■ **Directions**:
Copy out all the entries shown below, exactly as they appear.

■ **Records for this task**:
(* ===== verification/_CoqProject ===== *)
-Q . S2P
Prelude.v
Layout.v
Header.v
ObjectRep.v
Codec.v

■ **Task answer**:
(* ===== verification/_CoqProject ===== *)
-Q . S2P
Prelude.v
Layout.v
Header.v
ObjectRep.v
Codec.v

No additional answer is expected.